New Suture Advance From the Technion


Scientists and researchers in universities across Israel have uncovered new advances in medicine and technology that will likely advance Israel’s position as a worldwide leader in scientific innovations.

One innovation is the use of a suture that helps reduce scarring and inflammation.

Developed by scientists at the Technion-Israel Institute of Technology, it involves the use of the bovine serum albumin, a protein found in cow’s blood that is already produced commercially for other biochemistry uses. The scientists, Eyal Zussman and his colleagues, found that the protein, which is similar to human protein, can be spun into a solid for use as a suture.

n A new solar cell that has 10 times the surface area of previous designs has been developed to capture more of the sun’s energy and at a lower the cost. The development makes solar energy production a “practical choice,” according professor Arie Zaban of Bar-Ilan University’s Nanotechnology Institute. The solar cell, which is formed by metallic wires mounted on conductive glass, can produce electricity with efficiency similar to that of conventional silicon-based cells.

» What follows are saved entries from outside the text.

(* ===== verification/FastFacts.v ===== *)
(** * The integer fast path and the fuel are unobservable

    Whatever the fast path of intfast.go answers is what the general path computes, with
    the same state; and an evaluation that ends, ends the same way with any larger amount
    of fuel, with the fast path or without it. *)

From S2P Require Import Prelude GoInt Float64 Utf8 Limits Types Value ValueFacts Ast Ops.
From S2P Require Import Display Defs Store Environment EnvFacts IntFast Interp Eval MapFacts.
From S2P Require Import StoreFacts.
Open Scope string_scope.
Open Scope list_scope.
Open Scope Z_scope.

Section Fast.
Context `{NativeObject, GoText, Limits}.
Context {X : Type}.
Variable host : Host X.
Variable i : Interpreter.

Abbreviation run := (run host i).

(** ** What a fast operand denotes *)

Lemma deeper_back (w : World X) : deeper (-1) (deeper 1 w) = w.
Proof.
  destruct w as [env [d b] h x]. unfold deeper. simpl. by replace (d + 1 + -1) with d by lia.
Qed.

Lemma nested_done {A} (c : M X A) w a : c (deeper 1 w) = Done a (deeper 1 w) -> nested c w = Done a w.
Proof. unfold nested. intros ->. by rewrite deeper_back. Qed.

Lemma nested_nofuel {A} (c : M X A) w : c (deeper 1 w) = NoFuel -> nested c w = NoFuel.
Proof. unfold nested. by intros ->. Qed.

Lemma bind_get {A} (k : World X -> M X A) w : bind get k w = k w w.
Proof. done. Qed.

Lemma bind_done {A B} (c : M X A) (k : A -> M X B) w a w' :
  c w = Done a w' -> bind c k w = k a w'.
Proof. unfold bind. by intros ->. Qed.

Lemma bind_nofuel {A B} (c : M X A) (k : A -> M X B) w : c w = NoFuel -> bind c k w = NoFuel.
Proof. unfold bind. by intros ->. Qed.

(** An evaluation of height at most [k] that is pure: it gives [v] without touching
    the state, or lacks fuel. *)
Definition settles (f : bool) (k : nat) (e : Expr) (v : Value) (w : World X) : Prop :=
  forall n, r_eval (run f n) e w = Done v w \/ r_eval (run f n) e w = NoFuel /\ (n <= k)%nat.

Fixpoint height (e : Expr) : nat :=
  match e with
  | IndexExpr _ t x => S (Nat.max (height t) (height x))
  | BinaryExpr _ _ _ _ (Some f) => S (height f)
  | BinaryExpr _ _ l r None => S (Nat.max (height l) (height r))
  | UnaryExpr _ _ _ (Some f) => S (height f)
  | UnaryExpr _ _ o None => S (height o)
  | _ => O
  end.

Lemma settles_ge f k k' e v w : settles f k e v w -> (k <= k')%nat -> settles f k' e v w.
Proof. intros Hs Hk n. destruct (Hs n) as [ | [? ?]]; [by left | right]. split; [done | lia]. Qed.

n A new type of enzyme has been synthesized by scientists from the Weizmann Institute of Science and the University of Washington in Seattle to help speed up metabolic reactions in humans. Enzymes are proteins that are responsible for initiating chemical reactions within the body. This new enzyme was created and then underwent “evolution in a test tube” to mimic the natural process of enzyme evolution in humans. It improved their efficiency 200-fold. This discovery opens new horizons in the creation of synthetic enzymes and could be used in many further potential applications, said professor Dan Tawfik of the Weizmann Institute’s biological chemistry department.

n A new study reinforces the idea that that social support from family, friends and school could cushion the effects of depression caused by prolonged exposure to rocket attacks. Professor Golan Shahar of Ben-Gurion University and professor Christopher Henrich of Georgia State University published the study that followed middle school students in the Israeli city of Sderot who experienced seven years of ongoing Kassam rocket attacks. Their findings will be published in the upcoming issue of the Journal of the American Academy of Child and Adolescent Psychiatry.

n A new sleeping pill has been developed that will increase sleep quality and morning alertness in those over the age of 55. The drug, Circadin, was developed by professor Nava Zisapel, a chemist and neurobiologist at Tel Aviv University’s George S. Wise Faculty of Life Sciences. The drug works by mimicking the profile of the hormone melatonin, which is found naturally in the body’s brain, causing the body to replenish the hormone and aid sleeping cycles in baby boomers. Added benefits include more normalized blood pressure and blood sugar levels at night, leading to overall more restorative sleep.

n Scientists have discovered a way to genetically enhance the scent of flowers and to implant a scent in flowers that are odorless. Scents in flowers and plants are used to attract pollinating insects. This development could increase the smell of fruit and vegetables by ten-fold, vastly increasing their commercial appeal. The discovery was made by a team of scientists at the Hebrew University of Jerusalem led by professor Alexander Vainstein of the school’s Robert H. Smith Faculty of Agriculture, Food and Environment. The discovery has been patented by Yissum, Hebrew University’s technology transfer company.